(Collected data)

▬▬▬▬▬▬▬▬▬▬

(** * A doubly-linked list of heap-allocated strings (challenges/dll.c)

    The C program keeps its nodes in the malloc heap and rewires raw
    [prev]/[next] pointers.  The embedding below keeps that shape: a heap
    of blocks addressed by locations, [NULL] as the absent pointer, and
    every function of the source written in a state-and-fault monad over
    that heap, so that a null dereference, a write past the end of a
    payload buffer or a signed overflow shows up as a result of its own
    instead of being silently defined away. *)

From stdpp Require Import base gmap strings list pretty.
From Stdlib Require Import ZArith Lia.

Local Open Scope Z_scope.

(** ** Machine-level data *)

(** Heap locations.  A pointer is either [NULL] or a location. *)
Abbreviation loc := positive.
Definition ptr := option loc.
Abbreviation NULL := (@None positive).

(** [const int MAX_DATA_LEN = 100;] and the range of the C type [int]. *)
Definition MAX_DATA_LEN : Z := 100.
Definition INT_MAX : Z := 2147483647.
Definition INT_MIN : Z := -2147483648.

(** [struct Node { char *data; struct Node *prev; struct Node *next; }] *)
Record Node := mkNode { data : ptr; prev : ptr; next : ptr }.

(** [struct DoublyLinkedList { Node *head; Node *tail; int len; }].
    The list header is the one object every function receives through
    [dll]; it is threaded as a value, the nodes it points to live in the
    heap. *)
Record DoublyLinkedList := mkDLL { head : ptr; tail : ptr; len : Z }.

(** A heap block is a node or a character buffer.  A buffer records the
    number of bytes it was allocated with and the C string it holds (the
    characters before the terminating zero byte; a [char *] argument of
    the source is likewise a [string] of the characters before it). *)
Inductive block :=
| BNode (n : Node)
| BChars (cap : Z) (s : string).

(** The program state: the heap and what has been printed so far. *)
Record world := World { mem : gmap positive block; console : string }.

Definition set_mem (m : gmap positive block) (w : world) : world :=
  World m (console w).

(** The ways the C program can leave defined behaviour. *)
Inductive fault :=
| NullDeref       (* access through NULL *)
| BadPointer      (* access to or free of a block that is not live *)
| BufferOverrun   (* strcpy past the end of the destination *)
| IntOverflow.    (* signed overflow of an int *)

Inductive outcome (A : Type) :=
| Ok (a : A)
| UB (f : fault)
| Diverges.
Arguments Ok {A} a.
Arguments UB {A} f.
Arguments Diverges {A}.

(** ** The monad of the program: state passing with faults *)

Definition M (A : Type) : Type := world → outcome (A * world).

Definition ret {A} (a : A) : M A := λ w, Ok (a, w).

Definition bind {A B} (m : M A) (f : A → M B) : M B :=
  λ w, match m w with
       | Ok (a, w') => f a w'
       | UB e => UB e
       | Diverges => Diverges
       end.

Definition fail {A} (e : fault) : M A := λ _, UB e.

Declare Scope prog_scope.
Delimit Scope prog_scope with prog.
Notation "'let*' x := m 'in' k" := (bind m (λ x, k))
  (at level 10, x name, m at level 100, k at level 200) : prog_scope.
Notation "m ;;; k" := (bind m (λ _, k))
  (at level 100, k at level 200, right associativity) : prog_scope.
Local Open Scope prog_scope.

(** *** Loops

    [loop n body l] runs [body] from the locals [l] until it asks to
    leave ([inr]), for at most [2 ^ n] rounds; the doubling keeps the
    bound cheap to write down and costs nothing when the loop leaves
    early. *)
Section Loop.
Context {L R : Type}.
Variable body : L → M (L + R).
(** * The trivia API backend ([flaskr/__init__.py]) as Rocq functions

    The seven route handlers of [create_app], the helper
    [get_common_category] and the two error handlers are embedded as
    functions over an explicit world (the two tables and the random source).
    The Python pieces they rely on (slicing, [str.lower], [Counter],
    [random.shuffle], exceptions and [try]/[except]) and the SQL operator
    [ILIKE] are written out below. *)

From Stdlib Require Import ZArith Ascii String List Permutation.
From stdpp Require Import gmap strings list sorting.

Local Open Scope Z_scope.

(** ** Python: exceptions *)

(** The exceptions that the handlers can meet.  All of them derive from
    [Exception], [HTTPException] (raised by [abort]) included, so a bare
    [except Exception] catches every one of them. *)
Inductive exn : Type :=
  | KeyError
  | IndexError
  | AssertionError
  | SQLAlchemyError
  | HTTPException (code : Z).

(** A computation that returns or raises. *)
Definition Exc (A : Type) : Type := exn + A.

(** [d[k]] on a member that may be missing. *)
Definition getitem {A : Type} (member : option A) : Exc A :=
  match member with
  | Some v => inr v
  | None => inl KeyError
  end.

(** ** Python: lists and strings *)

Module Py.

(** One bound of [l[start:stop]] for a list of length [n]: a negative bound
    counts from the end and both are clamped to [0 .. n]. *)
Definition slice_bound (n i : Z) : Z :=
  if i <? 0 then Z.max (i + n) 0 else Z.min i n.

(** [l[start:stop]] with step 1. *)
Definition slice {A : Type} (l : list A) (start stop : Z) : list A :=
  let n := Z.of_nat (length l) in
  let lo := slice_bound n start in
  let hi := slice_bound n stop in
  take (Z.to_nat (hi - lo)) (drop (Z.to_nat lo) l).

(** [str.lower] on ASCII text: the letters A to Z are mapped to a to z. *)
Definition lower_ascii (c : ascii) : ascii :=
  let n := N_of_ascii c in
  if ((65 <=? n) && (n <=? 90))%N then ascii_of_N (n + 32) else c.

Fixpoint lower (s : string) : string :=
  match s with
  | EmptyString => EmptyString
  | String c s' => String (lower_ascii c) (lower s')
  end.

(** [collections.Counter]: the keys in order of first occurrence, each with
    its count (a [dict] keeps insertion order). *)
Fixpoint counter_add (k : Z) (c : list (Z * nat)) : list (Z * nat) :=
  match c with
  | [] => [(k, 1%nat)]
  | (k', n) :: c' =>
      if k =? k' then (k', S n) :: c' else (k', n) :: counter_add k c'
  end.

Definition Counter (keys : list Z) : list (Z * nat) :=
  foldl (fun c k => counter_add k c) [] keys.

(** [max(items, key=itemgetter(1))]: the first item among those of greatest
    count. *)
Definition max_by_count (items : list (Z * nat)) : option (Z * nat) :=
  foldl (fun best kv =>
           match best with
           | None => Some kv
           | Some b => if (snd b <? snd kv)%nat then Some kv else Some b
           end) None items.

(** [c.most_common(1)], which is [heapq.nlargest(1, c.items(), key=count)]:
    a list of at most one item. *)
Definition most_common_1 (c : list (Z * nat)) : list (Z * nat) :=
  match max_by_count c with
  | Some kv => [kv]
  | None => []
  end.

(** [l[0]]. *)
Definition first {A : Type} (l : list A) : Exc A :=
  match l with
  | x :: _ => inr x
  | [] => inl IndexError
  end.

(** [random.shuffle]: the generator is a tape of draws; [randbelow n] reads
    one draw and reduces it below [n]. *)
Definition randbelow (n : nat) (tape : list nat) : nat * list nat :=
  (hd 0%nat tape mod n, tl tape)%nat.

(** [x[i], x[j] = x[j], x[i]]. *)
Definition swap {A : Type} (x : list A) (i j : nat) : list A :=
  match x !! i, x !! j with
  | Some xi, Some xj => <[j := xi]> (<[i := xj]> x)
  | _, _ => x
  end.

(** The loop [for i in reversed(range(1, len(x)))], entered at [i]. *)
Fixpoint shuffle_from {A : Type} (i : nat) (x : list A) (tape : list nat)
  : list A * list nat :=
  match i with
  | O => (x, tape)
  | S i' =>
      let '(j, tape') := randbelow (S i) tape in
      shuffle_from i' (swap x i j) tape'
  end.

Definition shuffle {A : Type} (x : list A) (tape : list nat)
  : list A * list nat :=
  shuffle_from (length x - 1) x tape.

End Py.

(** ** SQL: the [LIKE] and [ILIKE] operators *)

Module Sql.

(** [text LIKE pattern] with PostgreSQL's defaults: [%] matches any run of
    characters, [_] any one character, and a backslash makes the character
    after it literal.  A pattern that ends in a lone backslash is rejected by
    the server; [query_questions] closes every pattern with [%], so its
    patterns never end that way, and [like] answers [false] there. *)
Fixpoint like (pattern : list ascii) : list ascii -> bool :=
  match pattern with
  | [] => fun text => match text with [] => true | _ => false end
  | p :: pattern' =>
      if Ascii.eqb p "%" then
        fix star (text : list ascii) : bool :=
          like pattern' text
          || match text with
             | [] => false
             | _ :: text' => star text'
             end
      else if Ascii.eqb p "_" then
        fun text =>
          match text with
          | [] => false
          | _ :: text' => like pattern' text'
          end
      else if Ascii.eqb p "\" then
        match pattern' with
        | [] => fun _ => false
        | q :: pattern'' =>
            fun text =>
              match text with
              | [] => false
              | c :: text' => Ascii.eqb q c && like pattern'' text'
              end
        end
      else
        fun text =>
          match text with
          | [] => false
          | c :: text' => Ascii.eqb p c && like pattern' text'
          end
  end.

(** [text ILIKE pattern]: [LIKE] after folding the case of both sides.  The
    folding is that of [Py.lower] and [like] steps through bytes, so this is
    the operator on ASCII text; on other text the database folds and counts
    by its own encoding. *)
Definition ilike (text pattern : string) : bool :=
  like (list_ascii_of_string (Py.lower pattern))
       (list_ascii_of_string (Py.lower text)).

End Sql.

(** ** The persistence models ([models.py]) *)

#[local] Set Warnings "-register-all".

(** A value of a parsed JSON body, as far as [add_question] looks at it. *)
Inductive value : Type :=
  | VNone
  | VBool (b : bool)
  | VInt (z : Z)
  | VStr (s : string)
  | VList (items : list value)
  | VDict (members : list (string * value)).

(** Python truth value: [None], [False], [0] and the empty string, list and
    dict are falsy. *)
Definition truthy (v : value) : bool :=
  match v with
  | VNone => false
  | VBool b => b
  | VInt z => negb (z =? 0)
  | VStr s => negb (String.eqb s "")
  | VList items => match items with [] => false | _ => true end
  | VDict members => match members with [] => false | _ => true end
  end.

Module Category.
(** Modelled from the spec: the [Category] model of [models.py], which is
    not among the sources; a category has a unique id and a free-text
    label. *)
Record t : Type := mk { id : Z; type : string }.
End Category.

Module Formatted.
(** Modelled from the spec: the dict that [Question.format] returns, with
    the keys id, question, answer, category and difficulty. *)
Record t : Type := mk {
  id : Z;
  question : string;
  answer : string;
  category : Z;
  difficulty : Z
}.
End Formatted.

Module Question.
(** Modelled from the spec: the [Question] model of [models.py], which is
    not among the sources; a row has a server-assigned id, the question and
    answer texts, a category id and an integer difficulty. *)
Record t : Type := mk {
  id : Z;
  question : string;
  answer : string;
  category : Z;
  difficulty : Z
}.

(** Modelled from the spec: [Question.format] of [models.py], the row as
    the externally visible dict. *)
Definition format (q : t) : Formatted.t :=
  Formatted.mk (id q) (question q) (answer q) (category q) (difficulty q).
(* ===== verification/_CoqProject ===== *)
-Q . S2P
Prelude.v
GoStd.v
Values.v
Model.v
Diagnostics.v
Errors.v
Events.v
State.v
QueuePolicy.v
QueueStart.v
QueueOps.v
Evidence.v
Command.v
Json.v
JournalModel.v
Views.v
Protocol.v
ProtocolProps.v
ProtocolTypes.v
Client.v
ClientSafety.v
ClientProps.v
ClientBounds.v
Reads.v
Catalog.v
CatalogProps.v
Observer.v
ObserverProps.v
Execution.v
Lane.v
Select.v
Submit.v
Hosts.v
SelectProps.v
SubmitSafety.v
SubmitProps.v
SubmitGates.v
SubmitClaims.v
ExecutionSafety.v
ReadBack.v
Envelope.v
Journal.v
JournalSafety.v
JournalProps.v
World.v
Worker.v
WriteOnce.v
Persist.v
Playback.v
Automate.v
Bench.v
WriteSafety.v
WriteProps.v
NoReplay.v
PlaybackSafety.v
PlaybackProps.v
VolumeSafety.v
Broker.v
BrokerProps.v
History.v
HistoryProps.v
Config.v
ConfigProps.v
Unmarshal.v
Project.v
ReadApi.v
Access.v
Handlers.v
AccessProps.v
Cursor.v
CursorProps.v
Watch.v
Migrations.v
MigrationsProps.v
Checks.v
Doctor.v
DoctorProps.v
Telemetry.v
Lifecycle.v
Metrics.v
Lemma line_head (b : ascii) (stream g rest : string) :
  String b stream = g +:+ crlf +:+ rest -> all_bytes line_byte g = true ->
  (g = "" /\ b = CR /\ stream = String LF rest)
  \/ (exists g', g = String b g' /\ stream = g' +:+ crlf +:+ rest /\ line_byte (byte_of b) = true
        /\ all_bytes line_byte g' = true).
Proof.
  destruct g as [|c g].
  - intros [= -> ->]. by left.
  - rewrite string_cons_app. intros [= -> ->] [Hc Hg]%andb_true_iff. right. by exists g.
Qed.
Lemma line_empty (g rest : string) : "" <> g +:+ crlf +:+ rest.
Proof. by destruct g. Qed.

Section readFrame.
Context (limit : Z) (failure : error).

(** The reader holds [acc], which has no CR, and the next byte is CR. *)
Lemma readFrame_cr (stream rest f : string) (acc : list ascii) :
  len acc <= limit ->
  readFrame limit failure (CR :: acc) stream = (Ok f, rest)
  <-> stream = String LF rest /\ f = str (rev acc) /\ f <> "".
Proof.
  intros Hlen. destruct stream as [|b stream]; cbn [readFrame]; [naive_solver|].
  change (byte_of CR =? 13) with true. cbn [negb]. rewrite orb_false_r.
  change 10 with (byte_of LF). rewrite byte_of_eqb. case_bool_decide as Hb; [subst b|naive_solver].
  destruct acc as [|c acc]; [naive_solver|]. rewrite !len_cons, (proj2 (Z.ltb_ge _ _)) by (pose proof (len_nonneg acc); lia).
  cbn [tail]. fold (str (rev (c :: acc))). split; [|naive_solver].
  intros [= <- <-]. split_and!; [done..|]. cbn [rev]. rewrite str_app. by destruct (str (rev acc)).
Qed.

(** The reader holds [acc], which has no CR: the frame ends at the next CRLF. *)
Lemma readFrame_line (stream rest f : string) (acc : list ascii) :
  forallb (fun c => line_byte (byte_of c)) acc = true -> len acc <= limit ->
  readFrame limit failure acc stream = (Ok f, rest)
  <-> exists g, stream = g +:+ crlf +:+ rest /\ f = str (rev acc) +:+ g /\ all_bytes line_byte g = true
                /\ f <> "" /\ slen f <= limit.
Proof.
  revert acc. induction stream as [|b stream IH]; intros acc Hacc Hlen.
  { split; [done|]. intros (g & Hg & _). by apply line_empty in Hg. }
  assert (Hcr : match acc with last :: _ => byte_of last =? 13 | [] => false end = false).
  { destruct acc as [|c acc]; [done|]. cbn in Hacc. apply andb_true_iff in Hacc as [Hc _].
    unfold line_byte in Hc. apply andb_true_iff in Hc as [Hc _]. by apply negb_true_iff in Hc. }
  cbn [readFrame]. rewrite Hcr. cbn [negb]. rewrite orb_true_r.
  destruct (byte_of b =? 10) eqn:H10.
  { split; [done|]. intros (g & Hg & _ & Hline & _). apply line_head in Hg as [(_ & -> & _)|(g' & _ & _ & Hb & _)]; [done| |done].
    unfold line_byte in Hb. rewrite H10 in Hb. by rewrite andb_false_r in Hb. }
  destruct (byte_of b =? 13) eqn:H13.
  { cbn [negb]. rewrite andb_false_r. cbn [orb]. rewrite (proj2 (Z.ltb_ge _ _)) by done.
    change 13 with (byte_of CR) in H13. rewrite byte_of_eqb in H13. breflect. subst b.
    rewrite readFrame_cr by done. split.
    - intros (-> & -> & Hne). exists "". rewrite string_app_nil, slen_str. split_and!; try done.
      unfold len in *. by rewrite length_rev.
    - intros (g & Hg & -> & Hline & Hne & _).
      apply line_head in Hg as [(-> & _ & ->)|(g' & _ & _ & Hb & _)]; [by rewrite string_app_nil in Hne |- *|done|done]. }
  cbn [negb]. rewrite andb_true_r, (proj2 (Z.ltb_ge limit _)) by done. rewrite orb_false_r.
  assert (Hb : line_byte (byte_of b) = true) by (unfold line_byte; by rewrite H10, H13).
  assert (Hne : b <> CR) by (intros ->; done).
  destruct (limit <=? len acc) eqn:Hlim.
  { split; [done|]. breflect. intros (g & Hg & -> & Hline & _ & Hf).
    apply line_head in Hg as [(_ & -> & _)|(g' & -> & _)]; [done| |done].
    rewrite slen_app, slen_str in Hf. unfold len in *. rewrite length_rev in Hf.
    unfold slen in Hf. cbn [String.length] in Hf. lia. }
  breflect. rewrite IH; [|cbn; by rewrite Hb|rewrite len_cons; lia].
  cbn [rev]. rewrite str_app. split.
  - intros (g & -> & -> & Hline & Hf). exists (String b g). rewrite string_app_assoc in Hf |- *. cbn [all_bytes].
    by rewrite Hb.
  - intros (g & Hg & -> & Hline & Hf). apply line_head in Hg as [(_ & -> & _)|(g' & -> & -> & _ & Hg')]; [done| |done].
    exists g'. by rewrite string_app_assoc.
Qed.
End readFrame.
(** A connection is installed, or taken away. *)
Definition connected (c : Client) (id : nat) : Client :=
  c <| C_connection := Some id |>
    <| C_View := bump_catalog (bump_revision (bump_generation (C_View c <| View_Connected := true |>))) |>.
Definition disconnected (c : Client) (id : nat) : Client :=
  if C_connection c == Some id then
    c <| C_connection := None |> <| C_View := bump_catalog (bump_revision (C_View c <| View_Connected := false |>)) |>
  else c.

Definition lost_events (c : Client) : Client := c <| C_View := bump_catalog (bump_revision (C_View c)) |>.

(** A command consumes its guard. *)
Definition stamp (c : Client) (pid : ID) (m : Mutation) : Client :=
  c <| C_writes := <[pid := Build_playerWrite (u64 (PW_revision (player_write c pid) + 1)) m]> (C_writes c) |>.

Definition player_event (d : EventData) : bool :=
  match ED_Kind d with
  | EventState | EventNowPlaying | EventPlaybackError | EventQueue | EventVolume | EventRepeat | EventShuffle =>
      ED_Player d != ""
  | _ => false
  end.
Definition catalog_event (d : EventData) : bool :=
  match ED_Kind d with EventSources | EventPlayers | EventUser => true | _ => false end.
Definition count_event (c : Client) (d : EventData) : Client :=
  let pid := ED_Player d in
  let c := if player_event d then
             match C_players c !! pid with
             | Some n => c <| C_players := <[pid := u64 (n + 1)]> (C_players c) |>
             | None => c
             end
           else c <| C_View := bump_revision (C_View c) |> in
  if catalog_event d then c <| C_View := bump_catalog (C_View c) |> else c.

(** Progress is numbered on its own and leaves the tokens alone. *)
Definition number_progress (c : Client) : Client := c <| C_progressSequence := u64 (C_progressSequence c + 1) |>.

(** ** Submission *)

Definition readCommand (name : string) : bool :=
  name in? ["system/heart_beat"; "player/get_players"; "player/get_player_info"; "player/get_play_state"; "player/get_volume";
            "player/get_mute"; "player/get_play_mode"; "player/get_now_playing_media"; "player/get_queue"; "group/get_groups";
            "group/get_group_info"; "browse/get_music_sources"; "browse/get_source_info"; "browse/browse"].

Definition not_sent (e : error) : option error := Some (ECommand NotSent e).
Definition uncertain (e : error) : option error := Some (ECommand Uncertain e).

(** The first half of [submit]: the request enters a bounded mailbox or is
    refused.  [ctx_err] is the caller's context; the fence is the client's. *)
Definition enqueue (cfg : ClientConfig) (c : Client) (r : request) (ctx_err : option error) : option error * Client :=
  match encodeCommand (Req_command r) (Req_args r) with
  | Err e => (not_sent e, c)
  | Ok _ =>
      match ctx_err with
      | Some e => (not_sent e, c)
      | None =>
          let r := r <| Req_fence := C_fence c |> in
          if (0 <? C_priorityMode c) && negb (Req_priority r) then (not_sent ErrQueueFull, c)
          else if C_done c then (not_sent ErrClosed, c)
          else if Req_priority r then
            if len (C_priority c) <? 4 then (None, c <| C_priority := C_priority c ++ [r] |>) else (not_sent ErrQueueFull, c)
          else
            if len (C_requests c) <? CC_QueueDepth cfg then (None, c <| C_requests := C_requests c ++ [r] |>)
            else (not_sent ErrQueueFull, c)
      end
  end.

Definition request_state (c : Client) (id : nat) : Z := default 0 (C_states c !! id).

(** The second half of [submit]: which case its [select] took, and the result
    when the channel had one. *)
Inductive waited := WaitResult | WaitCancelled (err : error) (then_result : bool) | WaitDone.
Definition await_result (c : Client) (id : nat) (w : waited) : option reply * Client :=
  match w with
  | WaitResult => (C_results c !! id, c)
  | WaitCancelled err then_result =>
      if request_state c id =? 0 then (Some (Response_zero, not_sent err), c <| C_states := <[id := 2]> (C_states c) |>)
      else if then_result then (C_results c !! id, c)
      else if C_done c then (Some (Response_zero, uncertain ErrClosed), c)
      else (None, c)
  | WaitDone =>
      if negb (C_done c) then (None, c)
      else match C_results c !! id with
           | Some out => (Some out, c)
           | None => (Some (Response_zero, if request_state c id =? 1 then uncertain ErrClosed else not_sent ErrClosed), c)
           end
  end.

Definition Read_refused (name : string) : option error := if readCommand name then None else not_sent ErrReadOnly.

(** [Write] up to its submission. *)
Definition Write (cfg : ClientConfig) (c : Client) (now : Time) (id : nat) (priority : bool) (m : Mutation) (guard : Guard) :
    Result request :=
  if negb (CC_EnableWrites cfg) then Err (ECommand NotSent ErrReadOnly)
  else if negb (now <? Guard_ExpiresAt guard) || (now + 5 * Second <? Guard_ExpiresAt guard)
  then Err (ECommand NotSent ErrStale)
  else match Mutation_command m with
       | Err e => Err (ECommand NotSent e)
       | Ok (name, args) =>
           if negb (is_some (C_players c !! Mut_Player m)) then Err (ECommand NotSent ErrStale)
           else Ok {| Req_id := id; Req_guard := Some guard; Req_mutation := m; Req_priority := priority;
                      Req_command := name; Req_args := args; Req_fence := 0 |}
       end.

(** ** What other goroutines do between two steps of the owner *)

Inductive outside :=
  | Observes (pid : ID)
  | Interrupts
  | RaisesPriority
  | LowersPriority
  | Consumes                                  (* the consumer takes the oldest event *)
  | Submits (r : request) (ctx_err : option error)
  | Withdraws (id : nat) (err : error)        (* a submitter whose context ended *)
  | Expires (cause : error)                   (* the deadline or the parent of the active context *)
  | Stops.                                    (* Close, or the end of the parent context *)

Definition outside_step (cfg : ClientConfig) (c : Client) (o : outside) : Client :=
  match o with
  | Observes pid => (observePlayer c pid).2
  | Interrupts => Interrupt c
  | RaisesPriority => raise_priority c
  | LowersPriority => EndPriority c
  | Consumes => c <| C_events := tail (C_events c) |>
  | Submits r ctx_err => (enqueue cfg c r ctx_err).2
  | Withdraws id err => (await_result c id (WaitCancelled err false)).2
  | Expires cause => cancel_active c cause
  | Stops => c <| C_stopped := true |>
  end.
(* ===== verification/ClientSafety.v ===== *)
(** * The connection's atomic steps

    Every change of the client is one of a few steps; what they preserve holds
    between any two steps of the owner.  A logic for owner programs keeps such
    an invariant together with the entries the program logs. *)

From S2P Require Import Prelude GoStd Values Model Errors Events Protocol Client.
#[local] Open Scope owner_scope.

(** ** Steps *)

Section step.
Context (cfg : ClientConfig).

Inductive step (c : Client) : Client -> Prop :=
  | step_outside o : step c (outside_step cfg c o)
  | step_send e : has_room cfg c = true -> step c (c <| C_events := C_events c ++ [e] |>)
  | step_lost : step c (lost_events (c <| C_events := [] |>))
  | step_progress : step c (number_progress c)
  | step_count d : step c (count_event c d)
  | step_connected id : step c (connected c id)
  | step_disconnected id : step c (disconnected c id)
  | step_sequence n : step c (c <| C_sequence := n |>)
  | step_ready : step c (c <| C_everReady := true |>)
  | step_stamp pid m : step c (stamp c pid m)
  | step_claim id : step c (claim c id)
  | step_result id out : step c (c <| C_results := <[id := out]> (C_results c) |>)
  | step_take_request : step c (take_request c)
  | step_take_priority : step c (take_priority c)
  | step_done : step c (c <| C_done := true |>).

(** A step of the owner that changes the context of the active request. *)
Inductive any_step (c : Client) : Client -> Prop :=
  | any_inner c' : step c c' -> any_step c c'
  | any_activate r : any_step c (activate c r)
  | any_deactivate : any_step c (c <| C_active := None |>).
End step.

▬▬▬▬▬▬▬▬▬▬

• _What you have to do_: Both the first line of the records above and the line containing "shape: a heap" are to be transcribed exactly, together with every line between them, and nothing else.

• _Solved exercise_:
(** * A doubly-linked list of heap-allocated strings (challenges/dll.c)

    The C program keeps its nodes in the malloc heap and rewires raw
    [prev]/[next] pointers.  The embedding below keeps that shape: a heap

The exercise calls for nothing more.